Калькулятор A/B тестов

Контрольный вариант теста

рекомендую считать отдельно и по визитам, и по пользователям
конверсиями могут быть заказы, звонки, цели, клики или их сумма

Вариант 1

число визитов или пользователей в варианте 1
число конверсий в варианте 1
Добавить вариант

Для чего нужен калькулятор A/B тестов

Предположим, вы хотите сравнить 2 варианта дизайна страницы: контрольный и тестовый. Вы провели A/B тест, в котором половине пользователей показывали контрольный вариант, другой половине – тестовый. Вы получили данные о трафике и конверсиях в обоих вариантах, увидели, что вариант 1 имеет более высокую конверсию. Но вы не уверены, что эта разница действительно обусловлена изменением дизайна. Вдруг разница в конверсии случайна? Калькулятор A/B тестов помогает оценить вероятность того, что разница в конверсии не случайна.

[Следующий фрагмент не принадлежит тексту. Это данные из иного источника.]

(** The scan of a source file gives its line, trimmed, and otherwise the error of the scan. *)
Lemma scan_to_spec lines err n : ∀ k, (k <= n)%Z →
  scan_to lines err n k =
  match lines !! Z.to_nat (n - k) with
  | Some l => Ok (Trim (fun c => Ascii.eqb c " " || Ascii.eqb c tab) l)
  | None => match err with Some e => Err e | None => Ok "???" end
  end.
Proof.
  induction lines as [|l lines IH]; intros k Hk; [done|]. cbn [scan_to].
  destruct (Z.eqb_spec k n) as [->|Hne]; [by rewrite Z.sub_diag|].
  rewrite IH by lia. replace (Z.to_nat (n - k)) with (S (Z.to_nat (n - (k + 1)))) by lia. done.
Qed.

Theorem sourceLine_correct `{RT : Runtime} frame lines err :
  (0 < LineNumber frame)%Z → os_Open (File frame) = Ok (lines, err) →
  sourceLine frame =
  match lines !! Z.to_nat (LineNumber frame - 1) with
  | Some l => Ok (Trim (fun c => Ascii.eqb c " " || Ascii.eqb c tab) l)
  | None => match err with Some e => Err e | None => Ok "???" end
  end.
Proof.
  intros Hn Ho. unfold sourceLine. rewrite (proj2 (Z.leb_gt _ _)) by done. rewrite Ho. apply scan_to_spec. lia.
Qed.

(** ** Concrete traces *)
Module PanicsSample.

Definition frame : trace_frame :=
  mkTrace (Some "github.com/specularL2/specular") "sidecar" "(*Service).step" "0xc208067e98" "/src/main.go" 22 "0x151".
Definition creator : trace_frame := mkTrace None "main" "main" "" "/src/main.go" 7 "0x20".
Definition method_creator : trace_frame := mkTrace None "main" "(*Service).Start" "" "/src/main.go" 9 "0x20".

Lemma frame_printable f : In f [frame; creator; method_creator] → printable f.
Proof. intros [<-|[<-|[<-|[]]]]; split; by vm_compute. Qed.

Lemma ParsePanic_roundtrip_witness :
  ParsePanic (print_trace "boom" ["[signal SIGSEGV]"; ""] "1" [frame] (Some creator)) =
    Ok (mkStacked "boom" []
      [mkFrame "/src/main.go" 22 "(*Service).step" "github.com/specularL2/specular/sidecar" 0;
       mkFrame "/src/main.go" 7 "main" "main" 0]) ∧
  ParsePanic (print_trace "boom" [] "1" [frame] (Some method_creator)) =
    Ok (mkStacked "boom" []
      [mkFrame "/src/main.go" 22 "(*Service).step" "github.com/specularL2/specular/sidecar" 0;
       mkFrame "/src/main.go" 9 "" "main" 0]).
Proof.
  assert (Hf : Forall printable [frame]) by (constructor; [apply frame_printable; left; reflexivity|constructor]).
  split.
  - apply (ParsePanic_roundtrip "boom" ["[signal SIGSEGV]"; ""] "1" [frame] (Some creator));
      [reflexivity|repeat constructor|reflexivity|exact Hf|].
    intros f [= <-]. split; [apply frame_printable; right; left; reflexivity|left; reflexivity].
  - apply (ParsePanic_roundtrip "boom" [] "1" [frame] (Some method_creator));
      [reflexivity|repeat constructor|reflexivity|exact Hf|].
    intros f [= <-]. split; [apply frame_printable; right; right; left; reflexivity|right].
    exists "*Service", "Start". split; [reflexivity|split; reflexivity].
Defined.

Lemma created_by_method_loses_name_witness :
  ∃ frame, parsePanicFrame "main.(*Service).Start" (position_line method_creator) true = Ok frame ∧ Name frame = "".
Proof.
  destruct (created_by_method_loses_name method_creator) as (g & H1 & H2 & _).
  - apply frame_printable. right. right. left. reflexivity.
  - exists "*Service", "Start". split; [reflexivity|split; reflexivity].
  - exists g. exact (conj H1 H2).
Defined.

Definition no_files : Runtime := {| FuncForPC _ := None; os_Open _ := Err (FmtError "no such file") |}.

Definition no_frames : string := "panic: boom" ++ String nl (String nl "goroutine 1 [running]:").

Lemma parsed_error_prints_witness :
  ParsePanic no_frames = Ok (mkStacked "boom" [] []) ∧
  Error_Error (RT := no_files) (mkStacked "boom" [] []) = Panic index_out_of_range.
Proof.
  split; [vm_compute; reflexivity|].
  apply (parsed_error_prints (RT := no_files) no_frames (mkStacked "boom" [] [])). vm_compute. reflexivity.
Defined.

Definition file : Runtime := {| FuncForPC _ := None; os_Open _ := Ok (["package main"; "  x := 1 "], None) |}.

Lemma sourceLine_correct_witness : sourceLine (RT := file) (mkFrame "main.go" 2 "" "" 0) = Ok "x := 1".
Proof.
  rewrite (sourceLine_correct (RT := file) (mkFrame "main.go" 2 "" "" 0) ["package main"; "  x := 1 "] None eq_refl eq_refl).
  reflexivity.
Defined.

End PanicsSample.
(* ===== verification/Encoder.v ===== *)
(** * The V0 batch encoder

    Models services/sidecar/rollup/derivation/batch_v0_encoder.go: the sub-batches a
    batch is made of, [ProcessBlock], [GetBatch], [Reset] and their helpers.

    The RLP package and the transaction encoding are go-ethereum's: they are the
    operations of the class [RLP], and [RLPLaws] states what their documentation says of
    them and the theorems use. *)

From S2P Require Import Prelude Errors Types.

(** [type rawTxBlock []hexutil.Bytes] *)
Definition rawTxBlock : Type := list bytes.

(** [contentSize] is tagged [rlp:"-"]. *)
Record subBatch := mkSubBatch {
  firstL2BlockNum : Z;
  txBlocks : list rawTxBlock;
  contentSize : Z
}.

(** What the encoder calls in go-ethereum. *)
Class RLP := {
  rlp_ListSize : Z → Z;                          (* rlp.ListSize *)
  rlp_IntSize : Z → Z;                           (* rlp.IntSize *)
  rlp_Encode : list subBatch → result bytes;     (* rlp.Encode of a []*subBatch *)
  rlp_Decode : bytes → result (list subBatch);   (* rlp.Decode into a []subBatch *)
  MarshalBinary : Transaction → result bytes     (* tx.MarshalBinary *)
}.

(** [rlp.ListSize]: "the encoded size of an RLP list with the given content size": the
    content and a header of one to nine bytes.  [rlp.IntSize]: the encoded size of an
    integer, one to nine bytes. *)
Class RLPLaws (R : RLP) := {
  rlp_ListSize_header : ∀ n, is_u64 n → n + 9 < two64 → n < rlp_ListSize n <= n + 9;
  rlp_IntSize_bounds : ∀ n, is_u64 n → 1 <= rlp_IntSize n <= 9
}.

Definition errBatchFull : error := ErrorString "batch full".
Definition errBatchTooSmall : error := ErrorString "batch too small".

Как пользоваться калькулятором A/B тестов

Нужно ввести в калькулятор количество испытаний (визитов или пользователей) и успехов (конверсий, продаж или звонков) для каждого варианта A/B теста. Вариантов может быть много, при вводе нескольких вариантов каждый из них будет сравниваться с контрольным.

Калькулятор покажет, с какой вероятностью каждый вариант «лучше» по коэффициенту конверсии, чем контрольный. Иначе говоря, калькулятор показывает, с какой вероятностью вы не сможете получить такой же результат случайно при A/A тесте.

Статистически значимым считают такой итог теста, когда хотя бы у одного варианта есть шанс на неслучайный результат более 95% или менее 5%.

Пример расчета

Провели A/B тест на 3 группы пользователей. Исследовали цвет кнопки: синяя кнопка (контрольный), зеленая кнопка (вариант 1), красная кнопка (вариант 2). В каждом варианте было по 50000 визитов. В контрольном варианте было 1200 нажатий на кнопку, в варианте 1 – 1350, в варианте 2 – 1150.

Вводим данные в калькулятор и получаем результат:

В этом примере победителем оказался вариант 1 – его конверсия выше, чем конверсия контрольного варианта, и это не случайно с вероятностью 99,869%. Если мы доверимся результату теста и внедрим вариант 1, то это решение будет ошибочно всего в 0,131% случаев.

Вариант 2 можно считать лучше контрольного только в 14,83% случаев. На данном этапе теста вариант 2 нельзя назвать победившим или проигравшим – недостаточно данных для принятия решения.